For decades, U.S. media markets have operated under rules that prohibit one owner from controlling both a newspaper and a television or radio station in a single market.
More than a year ago, the previous FCC chairman, Julius Genachowski, circulated a proposal that would have relaxed the ban, eliminating the restrictions on one owner controlling a radio station and a newspaper in the same market.
The current chairman, Tom Wheeler, took Genachowski's proposal off circulation on December 6, an FCC official said, adding that the agency would soon follow up with further actions on the matter.
Congress requires the FCC to reassess its media ownership rules every four years to make sure they are in the public interest. The ongoing 2010 quadrennial review is now butting into the new 2014 one. Wheeler's proposals are expected to be part of the new quadrennial review.
Many FCC staff and industry insiders have long said they had given up on any major change coming from the 2010 review. Wheeler had been expected to close the current proceeding or merge it with the new one on his own terms.
The details of Genachowski's proposal were never made fully public and, according to sources familiar with the proceeding, Genachowski left the FCC without even casting his own vote on the proposal after failing to corral the unanimous support of the other two Democratic commissioners.
The matter has become a hot and sensitive topic.
Those who favor relaxed rules argue they are necessary to let big media companies with TV-driven profits invest in and revitalize the struggling newspaper industry. Those who support current or tighter rules say that without restrictions, corporations might marginalize women and minorities.
Both the broadcasting and the newspaper industries have urged more flexible rules in hopes of spurring investment.
Several previous chairmen had made such proposals, but courts told the FCC it did not properly study the impact of the rules on diversity of viewpoints and diversity of media owners.

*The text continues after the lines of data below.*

(* ===== verification/Instances.v ===== *)
(** * Instances: a concrete model of the external Stellar functions

    The theorems about decoding and encoding hold for every [Stellar]; this
    file builds one, so that the hypotheses the class states are seen to hold
    together and the witnesses have something to compute with.  A strkey is
    rendered as its version letter followed by the payload in hex. *)
From S2P Require Import Prelude Text Containers Values.
From Stdlib Require Import Ascii.
From stdpp Require Import countable.

Local Open Scope Z_scope.

(** ** Hex *)

Definition unhex_digit (a : ascii) : option Z :=
  let x := byte_val a in
  if (48 <=? x) && (x <=? 57) then Some (x - 48)
  else if (97 <=? x) && (x <=? 102) then Some (x - 87)
  else None.

Fixpoint unhex (l : list ascii) : option (list ascii) :=
  match l with
  | [] => Some []
  | [_] => None
  | a :: b :: l' =>
      match unhex_digit a, unhex_digit b, unhex l' with
      | Some x, Some y, Some r => Some (byte_of (16 * x + y) :: r)
      | _, _, _ => None
      end
  end.

Lemma unhex_hex_digit d : 0 ≤ d < 16 → unhex_digit (hex_digit d) = Some d.
Proof.
  intros Hd. unfold hex_digit, unhex_digit. destruct (Z.ltb_spec d 10);
    rewrite byte_val_of by lia; ztest; f_equal; lia.
Qed.

Lemma unhex_hex_string l : unhex (bytes (hex_string l)) = Some l.
Proof.
  unfold hex_string. rewrite bytes_of_bytes.
  induction l as [|a l IH]; [done|]. rewrite bind_cons. cbn [app unhex].
  pose proof (byte_val_range a).
  rewrite !unhex_hex_digit by zdiv. rewrite IH.
  replace (16 * (byte_val a / 16) + byte_val a mod 16) with (byte_val a) by zdiv.
  by rewrite byte_of_val.
Qed.

(** ** Strkeys *)

Definition sample_to_string (k : Strkey) : string :=
  match k with
  | SkPublicKeyEd25519 p => String "G" (hex_string p)
  | SkContract p => String "C" (hex_string p)
  | SkMuxedAccountEd25519 i p => String "M" (show_u (wrap 64 i) +:+ String "." (hex_string p))
  | SkClaimableBalanceV0 p => String "B" (hex_string p)
  | SkLiquidityPool p => String "L" (hex_string p)
  | SkOther _ p => String "X" (hex_string p)
  end.

Definition payload32 (s : string) : option (list ascii) :=
  p ← unhex (bytes s); if (length p =? 32)%nat then Some p else None.

Definition sample_from_string (s : string) : option Strkey :=
  match s with
  | String "G" r => SkPublicKeyEd25519 <$> payload32 r
  | String "C" r => SkContract <$> payload32 r
  | String "M" r =>
      '(i, h) ← split_once "." r;
      n ← parse_uint 64 i;
      SkMuxedAccountEd25519 n <$> payload32 h
  | String "B" r => SkClaimableBalanceV0 <$> payload32 r
  | String "L" r => SkLiquidityPool <$> payload32 r
  | _ => None
  end.

Definition address_of_strkey (k : Strkey) : option ScAddress :=
  match k with
  | SkPublicKeyEd25519 p => Some (AddrAccount p)
  | SkContract p => Some (AddrContract p)
  | SkMuxedAccountEd25519 i p => Some (AddrMuxedAccount i p)
  | SkClaimableBalanceV0 p => Some (AddrClaimableBalance p)
  | SkLiquidityPool p => Some (AddrLiquidityPool p)
  | SkOther _ _ => None
  end.

Definition sample_address_from_str (s : string) : option ScAddress :=
  k ← sample_from_string s; a ← address_of_strkey k;
  if address_wf a then Some a else None.

Lemma payload32_hex p : (length p =? 32)%nat = true → payload32 (hex_string p) = Some p.
Proof. intros Hp. unfold payload32. rewrite unhex_hex_string. cbn. by rewrite Hp. Qed.

Lemma sample_roundtrip a :
  address_wf a = true →
  sample_from_string (sample_to_string (strkey_of_address a)) = Some (strkey_of_address a).
Proof.
  destruct a; cbn [address_wf strkey_of_address sample_to_string sample_from_string]; intros Hwf;
    try by rewrite payload32_hex.
  apply andb_true_iff in Hwf as [Hi Hp]. apply in_u_spec in Hi.
  rewrite wrap_small by done. rewrite split_once_app by (apply show_u_no_byte; [lia|done]).
  cbn [mbind option_bind]. rewrite parse_uint_show by done.
  cbn [mbind option_bind]. by rewrite payload32_hex.
Qed.

Lemma sample_utf8 k : utf8_valid (sample_to_string k) = true.
Proof.
  apply ascii_only_utf8. destruct k; (constructor; [done|]);
    try apply ascii_only_hex.
  apply ascii_only_app; [apply ascii_only_show_u, wrap_range; lia|].
  constructor; [done|]. apply ascii_only_hex.
Qed.

(** ** A total order on values *)

Definition enc_address (a : ScAddress) : gen_tree (Z + list ascii) :=
  match a with
  | AddrAccount k => GenNode 0 [GenLeaf (inr k)]
  | AddrContract h => GenNode 1 [GenLeaf (inr h)]
  | AddrMuxedAccount i k => GenNode 2 [GenLeaf (inl i); GenLeaf (inr k)]
  | AddrClaimableBalance h => GenNode 3 [GenLeaf (inr h)]
  | AddrLiquidityPool h => GenNode 4 [GenLeaf (inr h)]
  end.

Fixpoint enc_scval (v : ScVal) : gen_tree (Z + list ascii) :=
  let z n := GenLeaf (inl n) in
  let parts p := [z (hi_hi p); z (hi_lo p); z (lo_hi p); z (lo_lo p)] in
  let pair p := GenNode 0 [enc_scval p.1; enc_scval p.2] in
  match v with
  | ScvBool b => GenNode (if b then 0 else 1) []
  | ScvVoid => GenNode 2 []
  | ScvError (ErrContract c) => GenNode 3 [z c]
  | ScvError (ErrHost t c) => GenNode 4 [z t; z c]
  | ScvU32 n => GenNode 5 [z n]
  | ScvI32 n => GenNode 6 [z n]
  | ScvU64 n => GenNode 7 [z n]
  | ScvI64 n => GenNode 8 [z n]
  | ScvTimepoint n => GenNode 9 [z n]
  | ScvDuration n => GenNode 10 [z n]
  | ScvU128 h l => GenNode 11 [z h; z l]
  | ScvI128 h l => GenNode 12 [z h; z l]
  | ScvU256 p => GenNode 13 (parts p)
  | ScvI256 p => GenNode 14 (parts p)
  | ScvBytes b => GenNode 15 [GenLeaf (inr b)]
  | ScvString b => GenNode 16 [GenLeaf (inr b)]
  | ScvSymbol b => GenNode 17 [GenLeaf (inr b)]
  | ScvVec None => GenNode 18 []
  | ScvVec (Some l) => GenNode 19 (enc_scval <$> l)
  | ScvMap None => GenNode 20 []
  | ScvMap (Some m) => GenNode 21 (pair <$> m)
  | ScvAddress a => GenNode 22 [enc_address a]
  | ScvLedgerKeyContractInstance => GenNode 23 []
  | ScvLedgerKeyNonce n => GenNode 24 [z n]
  | ScvContractInstance (ExecWasm h) None => GenNode 25 [GenLeaf (inr h)]
  | ScvContractInstance (ExecWasm h) (Some m) => GenNode 26 (GenLeaf (inr h) :: (pair <$> m))
  | ScvContractInstance ExecStellarAsset None => GenNode 27 []
  | ScvContractInstance ExecStellarAsset (Some m) => GenNode 28 (pair <$> m)
  end.

Lemma enc_address_inj a b : enc_address a = enc_address b → a = b.
Proof. destruct a, b; simpl; congruence. Qed.

Lemma enc_list_inj (l : list ScVal) :
  Forall (λ v, ∀ w, enc_scval v = enc_scval w → v = w) l →
  ∀ k, enc_scval <$> l = enc_scval <$> k → l = k.
Proof.
  induction 1 as [|v l Hv _ IH]; intros [|w k] Heq; simplify_eq/=; [done|].
  f_equal; [by apply Hv|by apply IH].
Qed.

Lemma enc_pairs_inj (l : list (ScVal * ScVal)) :
  Forall (λ p, (∀ w, enc_scval p.1 = enc_scval w → p.1 = w)
               ∧ (∀ w, enc_scval p.2 = enc_scval w → p.2 = w)) l →
  ∀ k, (λ p, GenNode 0 [enc_scval p.1; enc_scval p.2]) <$> l
       = (λ p, GenNode 0 [enc_scval p.1; enc_scval p.2]) <$> k → l = k.
Proof.
  induction 1 as [|[v v'] l [Hv Hv'] _ IH]; intros [|[w w'] k] Heq; simplify_eq/=; [done|].
  f_equal; [|by apply IH]. f_equal; [by apply Hv|by apply Hv'].
Qed.

Lemma enc_scval_inj v : ∀ w, enc_scval v = enc_scval w → v = w.
Proof.
  induction v as [v Hv|[l|] Hl|[m|] Hm|[h|] [m|] Hm] using scval_ind_strong;
    cbn in Hl || cbn in Hm || idtac;
    intros w Heq.
  - destruct v as [[]| |[]| | | | | | | | |[]|[]| | | | | | | | |];
      try done;
      destruct w as [[]| |[]| | | | | | | | |[]|[]| | | |[]|[]| | | |[] []]; simpl in Heq;
      try congruence.
    injection Heq as Heq. f_equal. by apply enc_address_inj.
  - destruct w as [[]| |[]| | | | | | | | |[]|[]| | | |[]|[]| | | |[] []]; simpl in Heq;
      try discriminate.
    injection Heq as Heq. do 2 f_equal. by apply enc_list_inj.
  - by destruct w as [[]| |[]| | | | | | | | |[]|[]| | | |[]|[]| | | |[] []].
  - destruct w as [[]| |[]| | | | | | | | |[]|[]| | | |[]|[]| | | |[] []]; simpl in Heq;
      try discriminate.
    injection Heq as Heq. do 2 f_equal. by apply enc_pairs_inj.
  - by destruct w as [[]| |[]| | | | | | | | |[]|[]| | | |[]|[]| | | |[] []].
  - destruct w as [[]| |[]| | | | | | | | |[]|[]| | | |[]|[]| | | |[] []]; simpl in Heq;
      try discriminate.
    injection Heq as -> Heq. do 2 f_equal. by apply enc_pairs_inj.
  - destruct w as [[]| |[]| | | | | | | | |[]|[]| | | |[]|[]| | | |[] []]; simpl in Heq;
      try discriminate. congruence.
  - destruct w as [[]| |[]| | | | | | | | |[]|[]| | | |[]|[]| | | |[] []]; simpl in Heq;
      try discriminate.
    injection Heq as Heq. do 2 f_equal. by apply enc_pairs_inj.
  - by destruct w as [[]| |[]| | | | | | | | |[]|[]| | | |[]|[]| | | |[] []].
Qed.

(** Symbols first, in byte order; the others by their codes. *)
Definition code (v : ScVal) : positive := encode (enc_scval v).

Lemma code_inj v w : code v = code w → v = w.
Proof. intros Heq. apply enc_scval_inj. by apply (inj encode) in Heq. Qed.

Definition sample_cmp (x y : ScVal) : comparison :=
  match x, y with
  | ScvSymbol a, ScvSymbol b => tcmp (of_bytes a) (of_bytes b)
  | ScvSymbol _, _ => Lt
  | _, ScvSymbol _ => Gt
  | _, _ => Pos.compare (code x) (code y)
  end.

Definition is_symbol (v : ScVal) : bool := match v with ScvSymbol _ => true | _ => false end.

Lemma sample_cmp_others x y :
  is_symbol x = false → is_symbol y = false → sample_cmp x y = Pos.compare (code x) (code y).
Proof. destruct x; try discriminate; destruct y; try discriminate; done. Qed.

Lemma sample_cmp_first x y : is_symbol x = true → is_symbol y = false →
  sample_cmp x y = Lt ∧ sample_cmp y x = Gt.
Proof. destruct x; try discriminate; destruct y; try discriminate; done. Qed.

Lemma is_symbol_true v : is_symbol v = true → ∃ b, v = ScvSymbol b.
Proof. destruct v; try discriminate. by eexists. Qed.

Ltac by_symbol x :=
  let E := fresh "E" in
  destruct (is_symbol x) eqn:E; [apply is_symbol_true in E as [? ->]|].

Lemma sample_cmp_eq x y : sample_cmp x y = Eq ↔ x = y.
Proof.
  by_symbol x; by_symbol y.
  - cbn [sample_cmp]. rewrite tcmp_eq. split; [|by intros [= ->]].
    intros Hb. f_equal. by rewrite <- (bytes_of_bytes x0), Hb, bytes_of_bytes.
  - destruct (sample_cmp_first (ScvSymbol x0) y) as [-> _]; [done|done|].
    split; [done|]. by intros <-.
  - destruct (sample_cmp_first (ScvSymbol x0) x) as [_ ->]; [done|done|].
    split; [done|]. by intros ->.
  - rewrite sample_cmp_others by done. rewrite Pos.compare_eq_iff.
    split; [apply code_inj|by intros ->].
Qed.

Lemma sample_cmp_antisym x y : sample_cmp y x = CompOpp (sample_cmp x y).
Proof.
  by_symbol x; by_symbol y.
  - apply (tcmp_antisym (A:=string)).
  - by destruct (sample_cmp_first (ScvSymbol x0) y) as [-> ->].
  - by destruct (sample_cmp_first (ScvSymbol x0) x) as [-> ->].
  - rewrite !sample_cmp_others by done. apply Pos.compare_antisym.
Qed.

Lemma sample_cmp_lt x y :
  sample_cmp x y = Lt → is_symbol y = true → is_symbol x = true.
Proof.
  intros Hlt Hy. destruct (is_symbol x) eqn:Hx; [done|].
  apply (sample_cmp_first y x Hy) in Hx as [_ Hgt]. congruence.
Qed.

Lemma sample_cmp_trans x y z :
  sample_cmp x y = Lt → sample_cmp y z = Lt → sample_cmp x z = Lt.
Proof.
  intros Hxy Hyz. destruct (is_symbol z) eqn:Ez.
  - assert (is_symbol y = true) as Ey by eauto using sample_cmp_lt.
    assert (is_symbol x = true) as Ex by eauto using sample_cmp_lt.
    apply is_symbol_true in Ex as [? ->], Ey as [? ->], Ez as [? ->].
    revert Hxy Hyz. apply (tcmp_trans (A:=string)).
  - destruct (is_symbol x) eqn:Ex; [by apply sample_cmp_first|].
    destruct (is_symbol y) eqn:Ey.
    + by rewrite (sample_cmp_lt x y) in Ex.
    + rewrite sample_cmp_others in Hxy, Hyz |- * by done. by eapply Pos.lt_trans.
Qed.

(** Only [M] strkeys denote muxed accounts. *)
Lemma sample_muxed s i k :
  sample_from_string s = Some (SkMuxedAccountEd25519 i k) →
  starts_with "M" s = true ∧ length k = 32%nat.
Proof.
  destruct s as [|[[] [] [] [] [] [] [] []] s]; try discriminate; cbn [sample_from_string];
    intros Hs; try (destruct (payload32 s); discriminate).
  split; [done|]. inv_ok. destruct (payload32 _) as [q|] eqn:E; [|discriminate].
  injection Hs as _ <-. unfold payload32 in E. inv_ok. by apply Nat.eqb_eq.
Qed.

Lemma sample_address_roundtrip a :
  address_wf a = true →
  sample_address_from_str (sample_to_string (strkey_of_address a)) = Some a.
Proof.
  intros Ha. unfold sample_address_from_str. rewrite sample_roundtrip by done.
  destruct a; cbn [mbind option_bind strkey_of_address address_of_strkey]; by rewrite Ha.
Qed.

Lemma sample_parsed s a :
  sample_address_from_str s = Some a → address_wf a = true
  ∧ ∃ k, sample_from_string s = Some k ∧ address_of_strkey k = Some a.
Proof. unfold sample_address_from_str. intros Hs. inv_ok. eauto. Qed.

Program Definition sample_stellar : Stellar := {|
  strkey_to_string := sample_to_string;
  strkey_from_string := sample_from_string;
  sc_address_from_str := sample_address_from_str;
  hex_decode := λ s, unhex (bytes s);
  to_utf8_string_lossy := λ s, s;
  scval_cmp := sample_cmp;
  strkey_roundtrip := sample_roundtrip;
  address_roundtrip := sample_address_roundtrip;
  address_parsed_wf s a Hs := proj1 (sample_parsed s a Hs);
  hex_decode_show := unhex_hex_string;
  strkey_muxed_wf s i k Hs := proj2 (sample_muxed s i k Hs);
  address_utf8 a := sample_utf8 (strkey_of_address a);
  scval_cmp_eq := sample_cmp_eq;
  scval_cmp_antisym := sample_cmp_antisym;
  scval_cmp_trans := sample_cmp_trans;
|}.
Next Obligation. by intros []. Qed.
Next Obligation.
  intros s i k (_ & sk & Hs & Hk)%sample_parsed. destruct sk; try discriminate.
  injection Hk as -> ->. by apply sample_muxed in Hs as [? _].
Qed.
Next Obligation. done. Qed.
Next Obligation. done. Qed.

The U.S. media marketplace, in the meantime, has seen continued consolidation among newspaper and broadcast companies in part thanks to the waivers the FCC has issued in some of the biggest markets.
This year, Los Angeles Times and Chicago Tribune publisher Tribune Co announced plans to buy 19 TV stations, and the largest newspaper chain, Gannett Co Inc, announced a deal to buy Belo Corp and its 20 local TV stations.
The FCC in February delayed its vote on the Genachowski proposal to wait for an outside study that looked at how female and minority broadcasters were affected by cross-ownership.
Released in May, the study from the Minority Media and Telecommunications Council found female and minority broadcasters did not appear concerned about one owner controlling newspapers, radio and TV stations in the same market.
But the study faced an outcry from public interest groups, and the review of FCC's rules was paused as Genachowski left.
The FCC has since also launched a study of Americans' information needs and another on the Hispanic TV market.
The agency is also considering relaxing the limits on foreign investment in U.S. broadcast companies.